Reasons Why Time Gaps in Books Are Infuriating

Thursday, June 08, 2017

Time gaps: a considerable amount of time that is not shown to the audience. This happens a lot more in movies than in books I think. It is when a character grows from a baby to 13 year old in the matter of seconds. It is when the woman finds out she's pregnant and gives birth two minutes later. It is when a character falls asleep and we watch the clock in some ultra time lapse, waiting for the alarm to ring. Sometimes time gaps are needed. I mean, why would anyone want to watch a character sleep--unless you're a vampire? Sometimes, and most of the time, time gaps grate on my nerves.

I was reading Passenger by Alexandra Bracken recently. It was a fun read (here's my review!). In the book, Bracken gives us a huge time gap that had me flipping back pages. Is this copy missing a page? Did she just skip all that time? I couldn't stand it. Once again, time gaps strike again; here's some reasons why they are super infuriating:

What happened between now and then?

It's understandable that we don't really have to know what a character is doing when they sleep. They are sleeping--that's what they are doing. Unless there is an awesome dream the character is having, it doesn't really matter if we wait around 7 hours for that character to wake up. By all means, a time gap is most definitely wanted. However, aren't we missing some vital information if the time gap is over ten years? You would think that the character we are following is shaping their future with some major choices. 

 later GIF

I understand: not every day is exciting but out of a whole week, I bet one of those days are worth noting. And we missed it because of the time gap! You can't have it jump to 10 years later and have the same character before you. We are missing development and all the things that happened between now and then.

Show, Not Tell Method

I used to take a lot of Creative Writing classes. And, usually, on the first day, the professors would always do a run down of what they expected from you in the class. Each and every one of them expected the show, not tell method. When writing, you are essentially telling a story. However, you do not want to bore your readers with too much description or lists upon lists of character traits ("I'm the villain of the story." "I have blue eyes that sparkle in the sun."). Just no. Instead of boring your readers, show them instead of telling them. Show them how Stacey likes long walks on the beach by having her take a long walk on the beach. Show them how James is evil by slaughtering people with a swish of his hand. This is possibly the most important rule in storytelling.

Time gaps hold absolutely no purpose in the show, not tell method. Time gaps seem like the worst form of a cop out. With a time gap, the writer is telling us that time is passing. They don't have time to write 10 years of character development, they want to get into the juice of the story.
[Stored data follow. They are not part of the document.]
Definition import_run : result gitImportResult :=
  importGitConfig (H := byte_tables) (H0 := plain_urls) (H1 := one_host) (fun _ => "") one_file 7 sample_import.


Lemma import_config_witness :
  length (Split (appendGitRemoteConfig (gq_GitURL sample_import) "main") newline) = 5.
Proof.
  exact (f_equal (@length string) (import_config_has_one_remote (H := byte_tables) (H0 := plain_urls)
    (H1 := one_host) (fun _ => "") sample_import ltac:(vm_compute; reflexivity))).
Defined.

(** An absolute URL that does not parse is read as [user@host:path]: the guard
    then resolves the host the text names after its last part, while git would
    contact the one in the authority. *)
Example unparsable_url_skips_the_guard `{UnicodeTables} `{UrlLib} `{GitNet} :
  let url := "http://127.0.0.1/%zz@github.com:x" in
  url_Parse url = None -> gitURLHost url = Ok "github.com".
Proof.
  intros url Hp. unfold gitURLHost. assert (TrimSpace url = url) as Ht by (vm_compute; reflexivity).
  rewrite Ht, Hp. vm_compute. reflexivity.
Qed.

(** Redaction takes the word [Bearer] for the value of an authorization header
    and leaves the token. *)
Example bearer_token_survives_redaction :
  redactGitOpsText "Authorization: Bearer s3cr3t" = "[redacted] s3cr3t".
Proof. vm_compute. reflexivity. Qed.

End GitSource.
(* ===== verification/GitOps.v ===== *)
(** * GitOps export and webhooks (internal/api/gitops_export.go)

    The export of a config to a pull or merge request, the two provider clients
    with the HTTP exchanges they make, the webhook of each provider with its
    signature, and the stored validation statuses that gate an export. *)

From S2P Require Import Prelude GoString Models PushStatus Registry Sha256 Alerts Regex.
From S2P Require Import Validator Yaml ConfigPolicy Access Store PushHistory OpampServer.
From S2P Require Import OtelDiff Api Approvals Fleet GitSource.
Import Sha256.Sha256 Regex Registry Validator Yaml ConfigPolicy Access Store.Store PushHistory OpampServer OtelDiff Api
  Fleet GitSource.

Module GitOps.

(** ** Records *)

(* src/pkg/models/models.go:171-177 GitOpsExportResult *)
Record GitOpsExportResult := mkExportResult {
  xr_Provider : string; xr_URL : string; xr_Number : Z; xr_Branch : string; xr_CommitSHA : string
}.
(* src/pkg/models/models.go:181-185 GitOpsCommentResult *)
Record GitOpsCommentResult := mkCommentResult {
  cr_Provider : string; cr_URL : string; cr_CommentID : string
}.
(* src/pkg/models/models.go:188-196 GitOpsWebhookResult *)
Record GitOpsWebhookResult := mkWebhookResult {
  hr_Provider : string; hr_Event : string; hr_Action : string; hr_ValidationStatus : string;
  hr_SourcePath : string; hr_SourceRef : string; hr_CommitSHA : string
}.
(* src/pkg/models/models.go:200-209 GitOpsValidationStatus *)
Record GitOpsValidationStatus := mkValidationStatus {
  vs_Provider : string; vs_Event : string; vs_Action : string; vs_Status : string; vs_SourcePath : string;
  vs_SourceRef : string; vs_CommitSHA : string; vs_ObservedAt : Time
}.
(* src/internal/api/gitops_export.go:33-45 gitOpsExportRequest *)
Record gitOpsExportRequest := mkExportRequest {
  xq_Provider : string; xq_Repository : string; xq_Path : string; xq_BaseBranch : string;
  xq_Branch : string; xq_Title : string; xq_Body : string; xq_ConfigID : string; xq_Content : string;
  xq_CommitSHA : string
}.
(* src/internal/api/gitops_export.go:47-52 gitOpsValidationCommentRequest *)
Record gitOpsValidationCommentRequest := mkCommentRequest {
  cq_Provider : string; cq_Repository : string; cq_Number : Z; cq_Body : string
}.
(* src/internal/api/gitops_export.go:54-58 gitOpsWebhookRequest *)
Record gitOpsWebhookRequest := mkWebhookRequest {
  hq_Provider : string; hq_Event : string; hq_Payload : string
}.
(* src/internal/api/gitops_export.go:60-64 gitOpsValidationIssue *)
Record gitOpsValidationIssue := mkIssue { gi_Code : string; gi_Message : string; gi_Path : string }.
(* src/internal/api/gitops_export.go:66-70 gitOpsValidationCommentResult *)
Record gitOpsValidationCommentResult := mkCommentVerdict {
  gv_Valid : bool; gv_Errors : list gitOpsValidationIssue; gv_Warnings : list string
}.
(* src/internal/api/gitops_export.go:72-80 gitOpsValidationGateResult *)
Record gitOpsValidationGateResult := mkGate {
  ga_Valid : bool; ga_Reason : string; ga_Provider : string; ga_SourcePath : string; ga_SourceRef : string;
  ga_CommitSHA : string; ga_Latest : option GitOpsValidationStatus
}.
(* ===== verification/ConfigLibrary.v ===== *)
(** * The config library (internal/api/configs.go, config_templates.go)

    Saved configs and the built-in templates: listing, creation, import from
    Git, reading, and the two previews that work on texts alone. *)

From S2P Require Import Prelude GoString Models PushStatus Registry Sha256 Alerts Regex.
From S2P Require Import Validator Yaml ConfigPolicy Access Store PushHistory OpampServer.
From S2P Require Import OtelDiff DiffEngine Api Approvals Fleet Hub GitSource.
Import Sha256.Sha256 Registry Validator Yaml ConfigPolicy Access Store.Store PushHistory OpampServer
  OtelDiff DiffEngine Api Fleet GitSource.

Module ConfigLibrary.

(** ** Built-in templates *)

(* src/internal/api/config_templates.go:10-10 builtInConfigTemplateCreatedAt *)
Definition builtInConfigTemplateCreatedAt : Time := (63902822400 * Second)%Z.

(* src/internal/api/config_templates.go:351-359 commonTemplateVariables *)
Definition commonTemplateVariables : list ConfigVariable :=
  [mkConfigVariable "endpoint" "Endpoint" "string" true "Primary exporter or receiver endpoint"
     "https://example:4317";
   mkConfigVariable "headers" "Headers" "map" false
     "Authentication or routing headers; use secret placeholders only" "Authorization: ${OTLP_AUTH_HEADER}";
   mkConfigVariable "environment" "Environment" "string" true "deployment.environment resource attribute"
     "production";
   mkConfigVariable "resource_attributes" "Resource attributes" "map" false
     "Additional resource attributes added by the resource processor" "service.namespace: ${RESOURCE_NAMESPACE}";
   mkConfigVariable "tls" "TLS" "object" false "TLS settings for exporters" "insecure: ${TLS_INSECURE}"].

(* src/internal/api/config_templates.go:361-367 templateConfig *)
Definition templateConfig (id name category stack description : string) (tags : list string)
  (content : string) : Config :=
  mkConfig id name content builtInConfigTemplateCreatedAt "otel-magnify" "template" "ready" category stack
    description commonTemplateVariables tags true "" "" "" "" "" "" None.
 aint nobody got time for that GIF

Missing a part of a character's life

I mentioned some of this above but it is not only the not knowing what happened between then and now but also the problem that we are missing something vital, especially in the character's life. People change. They aren't going to be the same person five years from now. Several things could have happened. 

Take Pirates of the Caribbean 3: At World's End for example. You can't leave Elizabeth on a deserted island and not tell the audience anything. Then at the end of the movie, you can't drop the bomb that she gave birth to a son (by herself! Since she is still on a deserted island.) Obviously, we are missing some information. How was she able to give birth by herself? Is this island really deserted? Where does she get food or water?

 potc GIF

Also, I know when I get attached to a character, I want to know everything there is to know about him/her. I want to know what they ate for breakfast, what music they listen to, and what are some of their pet peeves. Sometimes, we could have found out more if there wasn't a time gap. However, with the gap, we only have time to keep the plot on track.

Thoughts on time gaps? Do you think time gaps are infuriating? Or necessary?